There are multiple reasons for this rather startling growth in Private Wealth Management. Firstly, the financial markets have been roiled by global events such as the Pandemic, geo-political stresses and the by-now-six months old war which led to a heating up of the oil prices. This has led to a prolonged period of Fear-Uncertainty-Doubt (the FUD factor). Secondly, the resultant inflationary pressures on the market led to a sharp rise in interest rates across the world. This has led to a large number of DIY investors, who are facing a rough time for the first time, seeking professional advice and guidance. The third reason, according to the Bain report, is the rising inequality in wealth and concentration of wealth. The well-known Mathew’s principle is being proved again where the rich are getting richer. As a result, there is a scramble to catch them young and nurture them with the rising wealth and sharpen the focus on the young wealthy.
Targeting the Young:
Most of the Wealth Management advisories are essentially targeting the newer and younger customers who come into new wealth as well as the next generation of younger inheritors, who would probably prefer to switch from the erstwhile advisors. The emergence of new asset classes such as Crypto is also encouraging the younger wealth investors to seek out asset management companies that are able to cater to them. “The rougher things get the more people will need wealth management,” said Markus Habbel, a partner at Bain who worked on the report.

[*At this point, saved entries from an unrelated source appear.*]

(* ===== verification/KcoreTests.v ===== *)
(** * The unit tests of [crates/tartine-kcore]

    The module [tests] of [src/write_path.rs] and of [src/placement.rs], run on
    the model.  Left out are the three statistical ones, over thousands of
    keys. *)

From Stdlib Require Import ZArith Lia String.
From S2P Require Import Prelude KWritePath KScore KPlacement Disk Testing.

(** ** [write_path.rs] *)

Definition append_only_accepts_write_at_eof : test :=
  assert_eq (tartine_classify_write MODE_APPEND_ONLY 100 100) WRITE_KIND_APPEND.

Definition append_only_rejects_write_before_eof : test :=
  assert_eq (tartine_classify_write MODE_APPEND_ONLY 100 50) ERR_NOT_APPEND_ORDER.

Definition append_only_rejects_truncate : test :=
  assert_eq (tartine_truncate_allowed MODE_APPEND_ONLY) ERR_RANDOM_WRITE_DENIED.

Definition converting_still_accepts_tail_append_but_not_random_write : test :=
  let! _ := assert_eq (tartine_classify_write MODE_CONVERTING 100 100) WRITE_KIND_APPEND in
  assert_eq (tartine_classify_write MODE_CONVERTING 100 10) ERR_CONVERSION_IN_PROGRESS.

Definition convert_is_one_way : test :=
  let converting := tartine_begin_convert MODE_APPEND_ONLY in
  let! _ := assert_eq converting MODE_CONVERTING in
  let writable := tartine_complete_convert (as_u32 converting) in
  let! _ := assert_eq writable MODE_WRITABLE in
  let! _ := assert_eq (tartine_begin_convert (as_u32 writable)) ERR_ALREADY_WRITABLE in
  let! _ := assert_eq (tartine_classify_write (as_u32 writable) 100 0) WRITE_KIND_RANDOM in
  assert_eq (tartine_truncate_allowed (as_u32 writable)) 0.

Example write_path_tests_pass :
  forallb passes [append_only_accepts_write_at_eof; append_only_rejects_write_before_eof;
    append_only_rejects_truncate; converting_still_accepts_tail_append_but_not_random_write; convert_is_one_way] = true.
Proof. vm_compute. reflexivity. Qed.

(** ** [placement.rs] *)

Definition candidate (id class : Z) : DiskCandidate :=
  {| disk_id_hi := 0; disk_id_lo := id; weight_milli := 1000; active := 1; class := class |}.

Definition candidates (n : nat) : list DiskCandidate := (fun i => candidate (Z.of_nat i + 1) CLASS_HDD) <$> seq 0 n.

(** [c.active = 0]. *)
Definition deactivate (c : DiskCandidate) : DiskCandidate :=
  {| disk_id_hi := disk_id_hi c; disk_id_lo := disk_id_lo c; weight_milli := weight_milli c; active := 0; class := class c |}.

Definition neg_log2_q16_sanity : test :=
  let! _ := assert_eq (neg_log2_q16 u64_max) 0 in
  let! _ := assert_eq (neg_log2_q16 0) (Z.shiftl 64 16) in
  assert_eq (neg_log2_q16 (Z.shiftl 1 63 - 1)) (Z.shiftl 1 16).

Definition picks_requested_count_no_duplicates : test :=
  let c := candidates 5 in
  let '(out, n) := hrw_select c 42 (replicate 3 0) in
  let! _ := assert_eq n 3%nat in
  assert_eq (length (sorted_dedup out)) 3%nat.

Definition fewer_active_than_requested_returns_fewer : test :=
  let c := candidates 5 in
  let c := take 2 c ++ (deactivate <$> drop 2 c) in
  let '(out, n) := hrw_select c 7 (replicate 3 0) in
  assert_eq n 2%nat.

Definition class_slot (class : Z) : ReplicaSlotSpec :=
  {| required_class := class; pinned := 0; pad := [0; 0]; pinned_id_hi := 0; pinned_id_lo := 0 |}.

Definition any_slot : ReplicaSlotSpec :=
  {| required_class := CLASS_ANY; pinned := 0; pad := [0; 0]; pinned_id_hi := 0; pinned_id_lo := 0 |}.

Definition pinned_slot (id : Z) : ReplicaSlotSpec :=
  {| required_class := CLASS_ANY; pinned := 1; pad := [0; 0]; pinned_id_hi := 0; pinned_id_lo := id |}.

Definition place_redundancy_matches_hrw_select_for_uniform_any_slots : test :=
  let c := candidates 6 in
  let slots := [any_slot; any_slot; any_slot] in
  let '(placed, n) := place_redundancy c 123 slots (replicate 3 0) in
  let! _ := assert_eq n 3%nat in
  let '(expected, n) := hrw_select c 123 (replicate 3 0) in
  let! _ := assert_eq n 3%nat in
  assert_eq placed expected.

(** [c[out[i] as usize]]. *)
Definition at_out (c : list DiskCandidate) (out : list Z) (i : nat) : io os_world Empty_set DiskCandidate :=
  let! j := unwrap_some (out !! i) in unwrap_some (c !! Z.to_nat j).

Definition place_redundancy_honors_per_slot_class : test :=
  let c := candidates 4 ++ [candidate 5 CLASS_SSD; candidate 6 CLASS_SSD] in
  let slots := [class_slot CLASS_HDD; class_slot CLASS_SSD] in
  let '(out, n) := place_redundancy c 7 slots (replicate 2 0) in
  let! _ := assert_eq n 2%nat in
  let! c0 := at_out c out 0 in
  let! _ := assert (class c0 =? CLASS_HDD) in
  let! c1 := at_out c out 1 in
  assert (class c1 =? CLASS_SSD).

Definition place_redundancy_pinned_slot_picks_exact_disk : test :=
  let c := candidates 5 in
  let slots := [pinned_slot 3] in
  let '(out, n) := place_redundancy c 99 slots (replicate 1 0) in
  let! _ := assert_eq n 1%nat in
  let! c0 := at_out c out 0 in
  assert_eq (disk_id_lo c0) 3.

Definition place_redundancy_pinned_slot_inactive_disk_is_unplaced : test :=
  let c := alter deactivate 2%nat (candidates 5) in
  let slots := [pinned_slot 3] in
  let '(out, n) := place_redundancy c 99 slots (replicate 1 0) in
  let! _ := assert_eq n 1%nat in
  assert_eq (out !! 0%nat) (Some UNPLACED).

Definition place_redundancy_unsatisfiable_class_is_unplaced_without_blocking_other_slots : test :=
  let c := candidates 3 in
  let slots := [class_slot CLASS_HDD; class_slot CLASS_SSD] in
  let '(out, n) := place_redundancy c 5 slots (replicate 2 0) in
  let! _ := assert_eq n 2%nat in
  let! o0 := unwrap_some (out !! 0%nat) in
  let! _ := assert_ne o0 UNPLACED in
  let! o1 := unwrap_some (out !! 1%nat) in
  assert_eq o1 UNPLACED.

Definition place_redundancy_never_double_places_the_same_disk : test :=
  let c := candidates 3 in
  let slots := [any_slot; any_slot; any_slot] in
  let '(out, n) := place_redundancy c 11 slots (replicate 3 0) in
  let! _ := assert_eq n 3%nat in
  assert_eq (length (sorted_dedup out)) 3%nat.

Example kcore_placement_tests_pass :
  forallb passes [neg_log2_q16_sanity; picks_requested_count_no_duplicates; fewer_active_than_requested_returns_fewer;
    place_redundancy_matches_hrw_select_for_uniform_any_slots; place_redundancy_honors_per_slot_class;
    place_redundancy_pinned_slot_picks_exact_disk; place_redundancy_pinned_slot_inactive_disk_is_unplaced;
    place_redundancy_unsatisfiable_class_is_unplaced_without_blocking_other_slots;
    place_redundancy_never_double_places_the_same_disk] = true.
Proof. vm_compute. reflexivity. Qed.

Cap Gemini, in their report on Top Wealth Management Targets 2022, say that the younger generation want choices and are not prone to accepting their parent’s choices as far as managing the wealth is concerned. This is further compounded by the change in their life choices, which are no longer wealth and businesses but focussed more on holistic approach to their well being. As a result, there is a growing demand for products related to Environment, Social and Governance products. Cap Gemini’s World Wealth report suggests that around 39% of those under 40 are likely to ask for an ESG score in respect of the product offered to them. Also, Being digitally savvy, they are also looking for an experience that is no longer based on purely F2F (Face to Face) interaction but are extremely comfortable with digital interfaces that provide them not just control over their experience but also are designed to provide value added services.

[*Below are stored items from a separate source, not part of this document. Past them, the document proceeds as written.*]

(* ===== verification/CoreTests.v ===== *)
(** * The unit tests of [crates/tartine-core]

    The modules [tests] of [crc32c.rs], [disk.rs], [segment.rs],
    [placement.rs] and [redundancy_spec.rs], run on the model, except the
    statistical one of [placement.rs]. *)

From Stdlib Require Import ZArith Lia String.
From S2P Require Import Prelude Proto Crc32c Disk Segment CorePlacement RedundancySpec Testing.

#[local] Existing Instance hash_iter_by_key.

(** ** [crc32c.rs] *)

Definition matches_standard_check_value : test := assert_eq (checksum (bytes "123456789")) 0xe3069283.
Definition empty_input_is_zero : test := assert_eq (checksum (bytes "")) 0.

Example crc32c_tests_pass : forallb passes [matches_standard_check_value; empty_input_is_zero] = true.
Proof. vm_compute. reflexivity. Qed.

(** ** [disk.rs] *)

Definition disk_tempfile_path (name : path) : path := bytes "tartine-filedisk-test-" ++ name.

Definition write_then_read_back : test :=
  let path := disk_tempfile_path (bytes "roundtrip") in
  let! _ := try_remove path in
  let! disk := run_ok (FileDisk_create path 4096) in
  let! _ := run_ok (write_at disk 100 (bytes "hello disk")) in
  let! _ := run_ok (sync disk) in
  let! buf := read_ok_or_panic (read_at disk 100 10) in
  let! _ := assert_eq buf (bytes "hello disk") in
  run_ok (remove_file path).

Definition persists_across_reopen : test :=
  let path := disk_tempfile_path (bytes "persist") in
  let! _ := try_remove path in
  let! disk := run_ok (FileDisk_create path 4096) in
  let! _ := run_ok (write_at disk 0 (bytes "still here")) in
  let! _ := run_ok (sync disk) in
  let! disk := run_ok (FileDisk_open path) in
  let! _ := assert_eq (capacity_bytes disk) 4096 in
  let! buf := read_ok_or_panic (read_at disk 0 10) in
  let! _ := assert_eq buf (bytes "still here") in
  run_ok (remove_file path).

Definition read_past_end_of_file_errors : test :=
  let path := disk_tempfile_path (bytes "short-read") in
  let! _ := try_remove path in
  let! disk := run_ok (FileDisk_create path 16) in
  let! err := (fun w => unwrap_err (read_at disk 0 32 w) w) in
  let! _ := assert_eq err UnexpectedEof in
  run_ok (remove_file path).

Example disk_tests_pass :
  forallb passes [write_then_read_back; persists_across_reopen; read_past_end_of_file_errors] = true.
Proof. vm_compute. reflexivity. Qed.

(** ** [segment.rs] *)

Definition segment_tempfile_path (name : path) : path := bytes "tartine-segment-test-" ++ name.

Definition disk_of (name : path) (capacity : Z) : io os_world Empty_set (path * FileDisk) :=
  let path := segment_tempfile_path name in
  let! _ := try_remove path in
  let! disk := run_ok (FileDisk_create path capacity) in
  io_ret (path, disk).

(** [result.records[i].payload]. *)
Definition payload_at (result : ScanResult) (i : nat) : io os_world Empty_set (list byte) :=
  let! r := unwrap_some (records result !! i) in io_ret (sr_payload r).

Definition round_trips_multiple_records : test :=
  let! (path, disk) := disk_of (bytes "roundtrip") 4096 in
  let w := SegmentWriter_new disk 0 in
  let! (_, w) := call_ok w (append (Record_new 1 0 (bytes "first"))) in
  let! (_, w) := call_ok w (append (Record_new 1 1 (bytes "second"))) in
  let! (_, w) := call_ok w (append (Record_new 2 0 (bytes ""))) in
  let! (_, w) := call_ok w SegmentWriter_sync in
  let! reader := run_ok (FileDisk_open path) in
  let! result := read_ok_or_panic (scan reader 0) in
  let! _ := assert_eq (length (records result)) 3%nat in
  let! p0 := payload_at result 0 in
  let! _ := assert_eq p0 (bytes "first") in
  let! p1 := payload_at result 1 in
  let! _ := assert_eq p1 (bytes "second") in
  let! p2 := payload_at result 2 in
  let! _ := assert_eq p2 (bytes "") in
  let! _ := assert_eq (corruption_at result) None in
  let! _ := assert_eq (resume_at result) (sw_cursor w) in
  run_ok (remove_file path).

Definition recovers_from_truncated_trailing_record : test :=
  let! (path, disk) := disk_of (bytes "truncated") 4096 in
  let w := SegmentWriter_new disk 0 in
  let! (_, w) := call_ok w (append (Record_new 1 0 (bytes "complete"))) in
  let good_cursor := sw_cursor w in
  let! (_, w) := call_ok w (append (Record_new 1 1 (bytes "never finishes"))) in
  let! (_, w) := call_ok w SegmentWriter_sync in
  let! _ := run_ok (set_len path (good_cursor + Z.of_nat HEADER_LEN + 3)) in
  let! reader := run_ok (FileDisk_open path) in
  let! result := read_ok_or_panic (scan reader 0) in
  let! _ := assert_eq (length (records result)) 1%nat in
  let! p0 := payload_at result 0 in
  let! _ := assert_eq p0 (bytes "complete") in
  let! _ := assert_eq (corruption_at result) None in
  let! _ := assert_eq (resume_at result) good_cursor in
  run_ok (remove_file path).

Definition detects_corruption_in_a_fully_present_record : test :=
  let! (path, disk) := disk_of (bytes "corrupt") 4096 in
  let w := SegmentWriter_new disk 0 in
  let! (_, w) := call_ok w (append (Record_new 1 0 (bytes "good"))) in
  let bad := Record_new 1 1 (bytes "bitrotted") in
  let bad := {| sr_inode := sr_inode bad; sr_chunk_seq := sr_chunk_seq bad; sr_payload := sr_payload bad;
                sr_checksum := Z.lxor (sr_checksum bad) 0xffffffff |} in
  let! (_, w) := call_ok w (append bad) in
  let! (_, w) := call_ok w SegmentWriter_sync in
  let! reader := run_ok (FileDisk_open path) in
  let! result := read_ok_or_panic (scan reader 0) in
  let! _ := assert_eq (length (records result)) 1%nat in
  let! p0 := payload_at result 0 in
  let! _ := assert_eq p0 (bytes "good") in
  let! _ := assert (bool_decide (is_Some (corruption_at result))) in
  run_ok (remove_file path).

Definition scan_of_untouched_disk_finds_nothing : test :=
  let! (path, disk) := disk_of (bytes "empty") 4096 in
  let! result := read_ok_or_panic (scan disk 0) in
  let! _ := assert (length (records result) =? 0)%nat in
  let! _ := assert_eq (resume_at result) 0 in
  let! _ := assert_eq (corruption_at result) None in
  run_ok (remove_file path).

Definition writer_can_resume_after_recovery : test :=
  let! (path, disk) := disk_of (bytes "resume") 4096 in
  let w := SegmentWriter_new disk 0 in
  let! (_, w) := call_ok w (append (Record_new 1 0 (bytes "before crash"))) in
  let! (_, w) := call_ok w SegmentWriter_sync in
  let! reader := run_ok (FileDisk_open path) in
  let! result := read_ok_or_panic (scan reader 0) in
  let! disk2 := run_ok (FileDisk_open path) in
  let w2 := SegmentWriter_resume disk2 0 (resume_at result) in
  let! (_, w2) := call_ok w2 (append (Record_new 1 1 (bytes "after recovery"))) in
  let! (_, w2) := call_ok w2 SegmentWriter_sync in
  let! reader2 := run_ok (FileDisk_open path) in
  let! result2 := read_ok_or_panic (scan reader2 0) in
  let! _ := assert_eq (length (records result2)) 2%nat in
  let! p1 := payload_at result2 1 in
  let! _ := assert_eq p1 (bytes "after recovery") in
  run_ok (remove_file path).

Example segment_tests_pass :
  forallb passes [round_trips_multiple_records; recovers_from_truncated_trailing_record;
    detects_corruption_in_a_fully_present_record; scan_of_untouched_disk_finds_nothing;
    writer_can_resume_after_recovery] = true.
Proof. vm_compute. reflexivity. Qed.

(** ** [placement.rs] *)

Definition disk_entry (class : DiskClass) : DiskEntry :=
  {| de_roles := {| role_data := true; role_metadata := false |}; de_state := Active; de_class := class;
     de_weight := 0x3ff0000000000000; de_used_bytes := 0; de_capacity_bytes := 1 |}.

Definition pool_of (n : nat) : PoolMap :=
  {| pm_epoch := 0; pm_disks := list_to_map ((fun i => (Z.of_nat i + 1, disk_entry Hdd)) <$> seq 0 n) |}.

(** [|e| e.roles.data]. *)
Definition data_role (e : DiskEntry) : bool := role_data (de_roles e).

(** [targets] panics where the model has [None]. *)
Definition picks_requested_count : test :=
  let pool := pool_of 5 in
  let key := placement_key 42 0 in
  let! t := unwrap_some (targets pool key 3 data_role) in
  let! _ := assert_eq (length t) 3%nat in
  assert_eq (length (remove_dups t)) 3%nat.

(** [pool.disks[&id].class]. *)
Definition class_of (pool : PoolMap) (id : DiskId) : io os_world Empty_set DiskClass :=
  let! e := unwrap_some (pm_disks pool !! id) in io_ret (de_class e).

(** [placed[i].expect(..)]. *)
Definition placed_at (placed : list (option DiskId)) (i : nat) : io os_world Empty_set DiskId :=
  let! o := unwrap_some (placed !! i) in unwrap_some o.

Definition place_redundancy_one_hdd_one_ssd : test :=
  let pool := pool_of 3 in
  let pool := {| pm_epoch := pm_epoch pool;
                 pm_disks := <[101 := disk_entry Ssd]> (<[100 := disk_entry Ssd]> (pm_disks pool)) |} in
  let scheme := Replicated [AnyOfClass (Some Hdd); AnyOfClass (Some Ssd)] in
  let! placed := unwrap_ok (place_redundancy pool scheme 7 data_role) in
  let! _ := assert_eq (length placed) 2%nat in
  let! hdd_disk := placed_at placed 0 in
  let! ssd_disk := placed_at placed 1 in
  let! c0 := class_of pool hdd_disk in
  let! _ := assert_eq c0 Hdd in
  let! c1 := class_of pool ssd_disk in
  assert_eq c1 Ssd.

Definition place_redundancy_pinned_disk : test :=
  let pool := pool_of 5 in
  let pinned : DiskId := 3 in
  let scheme := Replicated [Pinned pinned] in
  let! placed := unwrap_ok (place_redundancy pool scheme 42 data_role) in
  assert (bool_decide (placed = [Some pinned])).

Definition place_redundancy_unreplicated_any_disk_is_just_one_slot : test :=
  let pool := pool_of 5 in
  let scheme := Replicated [AnyOfClass None] in
  let! placed := unwrap_ok (place_redundancy pool scheme 1 data_role) in
  let! _ := assert_eq (length placed) 1%nat in
  let! o := unwrap_some (placed !! 0%nat) in
  assert (bool_decide (is_Some o)).

Definition place_redundancy_rejects_erasure_coded : test :=
  let pool := pool_of 5 in
  let scheme := ErasureCoded 4 2 in
  let! e := unwrap_err (place_redundancy pool scheme 1 data_role) in
  match e with ErasureCodedUnimplemented => io_ret tt end.

Example core_placement_tests_pass :
  forallb passes [picks_requested_count; place_redundancy_one_hdd_one_ssd; place_redundancy_pinned_disk;
    place_redundancy_unreplicated_any_disk_is_just_one_slot; place_redundancy_rejects_erasure_coded] = true.
Proof. vm_compute. reflexivity. Qed.

(** ** [redundancy_spec.rs] *)

(** [assert_eq!(parse(spec).unwrap(), scheme)]. *)
Definition parses_to (spec : chars) (scheme : RedundancyScheme) : test :=
  let! s := unwrap_ok (parse spec) in assert_eq s scheme.

Definition bare_count_is_n_any_slots : test := parses_to (lit "3") (Replicated (replicate 3 (AnyOfClass None))).
Definition unreplicated_on_ssd : test := parses_to (lit "ssd") (Replicated [AnyOfClass (Some Ssd)]).
Definition unreplicated_pinned_to_a_disk : test :=
  let spec := lit "disk:00000000000000000000000000002a" in
  parses_to spec (Replicated [Pinned 42]).
Definition one_hdd_one_ssd : test :=
  parses_to (lit "hdd,ssd") (Replicated [AnyOfClass (Some Hdd); AnyOfClass (Some Ssd)]).
Definition erasure_coding_syntax_parses_but_is_reserved : test := parses_to (lit "rs:4+2") (ErasureCoded 4 2).

Definition round_trips_through_format : test :=
  for_in [lit "any"; lit "ssd"; lit "hdd,ssd"; lit "rs:4+2"] (fun spec _ =>
    let! scheme := unwrap_ok (parse spec) in
    let! s := unwrap_ok (parse (format scheme)) in
    assert_eq s scheme) tt.

Definition rejects_garbage : test :=
  let! _ := assert (match parse (lit "banana") with Err (UnknownSlot _) => true | _ => false end) in
  let! _ := assert (match parse (lit "") with Err Empty => true | _ => false end) in
  let! _ := assert (match parse (lit "disk:not-hex") with Err (BadUuid _) => true | _ => false end) in
  assert (match parse (lit "rs:4") with Err (BadErasureCoding _) => true | _ => false end).

Example redundancy_spec_tests_pass :
  forallb passes [bare_count_is_n_any_slots; unreplicated_on_ssd; unreplicated_pinned_to_a_disk; one_hdd_one_ssd;
    erasure_coding_syntax_parses_but_is_reserved; round_trips_through_format; rejects_garbage] = true.
Proof. vm_compute. reflexivity. Qed.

As a consequence, engaging with the Gen Y and Gen Z will call for a comprehensive dialog not just about their investment strategies but providing them with digital solutions and taking the conversation beyond investment and returns and beyond portfolio performance to build trust and loyalty.

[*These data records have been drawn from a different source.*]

(* ===== verification/FuseTests.v ===== *)
(** * The unit tests of [crates/tartine-fuse]

    The module [redundancy_wire_tests] of [ioctl.rs] and the module [tests] of
    [write_path.rs], run on the model. *)

From Stdlib Require Import ZArith Lia String.
From S2P Require Import Prelude Proto Disk FuseWritePath Ioctl Testing.

(** ** [ioctl.rs] *)

Definition round_trips_any_and_class_and_pinned_slots : test :=
  let scheme := Replicated [AnyOfClass None; AnyOfClass (Some Ssd); Pinned 0x123456789abcdef0] in
  let wire := encode_set_redundancy scheme in
  let! _ := assert_eq (length wire) REDUNDANCY_WIRE_SIZE in
  let! decoded := unwrap_some (decode_set_redundancy wire) in
  assert_eq decoded scheme.

Definition round_trips_erasure_coded_reservation : test :=
  let scheme := ErasureCoded 4 2 in
  let wire := encode_set_redundancy scheme in
  let! decoded := unwrap_some (decode_set_redundancy wire) in
  assert_eq decoded scheme.

Definition rejects_wrong_length : test :=
  assert (bool_decide (decode_set_redundancy (replicate 10 x00) = None)).

Example ioctl_tests_pass :
  forallb passes [round_trips_any_and_class_and_pinned_slots; round_trips_erasure_coded_reservation;
    rejects_wrong_length] = true.
Proof. vm_compute. reflexivity. Qed.

(** ** [write_path.rs] *)

Definition append_only_inode (size : Z) : InodeRecord :=
  {| ir_inode := 1; ir_mode := AppendOnly; ir_size := size;
     ir_redundancy := Replicated (replicate 2 (AnyOfClass None)); ir_data := ChunkLog [];
     ir_uid := 0; ir_gid := 0; ir_unix_mode := 0x1a4; ir_mtime_unix := 0 |}.

(** [matches!(.., Ok(kind))], [.. == Err(e)]. *)
Definition is_append (r : result WriteError WriteKind) : bool :=
  match r with Ok WkAppend => true | _ => false end.
Definition is_random_write (r : result WriteError WriteKind) : bool :=
  match r with Ok RandomWrite => true | _ => false end.
Definition fails_with {A} (r : result WriteError A) (e : WriteError) : bool :=
  match r, e with
  | Err NotAppendOnlyOrder, NotAppendOnlyOrder => true
  | Err RandomWriteDenied, RandomWriteDenied => true
  | Err ConversionInProgress, ConversionInProgress => true
  | _, _ => false
  end.

(** [begin_convert(&mut inode).unwrap()]: the inode after the call. *)
Definition begin_convert_ok (inode : InodeRecord) : io os_world Empty_set InodeRecord :=
  let '(inode, r) := begin_convert inode in let! _ := unwrap_ok r in io_ret inode.

Definition append_only_accepts_write_at_eof : test :=
  let inode := append_only_inode 100 in
  assert (is_append (classify_write inode 100 10)).

Definition append_only_rejects_write_before_eof : test :=
  let inode := append_only_inode 100 in
  assert (fails_with (classify_write inode 50 10) NotAppendOnlyOrder).

Definition append_only_rejects_truncate : test :=
  let inode := append_only_inode 100 in
  assert (fails_with (truncate_allowed inode) RandomWriteDenied).

Definition converting_still_accepts_tail_append_but_not_random_write : test :=
  let inode := append_only_inode 100 in
  let! inode := begin_convert_ok inode in
  let! _ := assert (is_append (classify_write inode 100 10)) in
  assert (fails_with (classify_write inode 10 10) ConversionInProgress).

Definition convert_is_one_way : test :=
  let inode := append_only_inode 100 in
  let! inode := begin_convert_ok inode in
  let! inode := unwrap_ok (complete_convert inode []) in
  let! _ := assert_eq (ir_mode inode) Writable in
  let '(inode, r) := begin_convert inode in
  let! _ := assert (match r with Err AlreadyWritable => true | _ => false end) in
  let! _ := assert (is_random_write (classify_write inode 0 10)) in
  assert (is_ok (truncate_allowed inode)).

Example fuse_write_path_tests_pass :
  forallb passes [append_only_accepts_write_at_eof; append_only_rejects_write_before_eof;
    append_only_rejects_truncate; converting_still_accepts_tail_append_but_not_random_write; convert_is_one_way] = true.
Proof. vm_compute. reflexivity. Qed.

The other risk that has arisen is also the tendency of the institutional allocations being taken away during times of financial stress – the likes of which we are seeing currently. On the other hand, Wealth Management allocations are much more spread and have the tendency to be a lot more stickier, according to Matt Brown of CAIS, a platform for Alternatives, as quoted by WealthManagement. Consequently, most of the Global Asset Managers have gone on to build large sales teams, fine-tuned their product portfolio to cater to the young-wealthy, new and innovative structures like low-minimum, simplified tax reporting and regular liquidity windows.
The deepening of the Wealth Management market also has additional ramifications. The lowering of the minimum thresholds will directly impact the size of the market and possibly even the dispersion. Unlike the traditional wealth business which had few clients, the current trend of expanding the ambit naturally will call for integrated digital platforms that democratize the experience using digital tools for the Gen Y and Gen Z investors.
The party has just begun. It is expected that there could be a spate of M&As in this space and also a spectre of consolidation by large companies to gain market share. With inequality levels rising and a heady combination of new-wealthy and the generational change in the inheritors, the Private Wealth Management is, to quote Confucius, in for some very interesting times.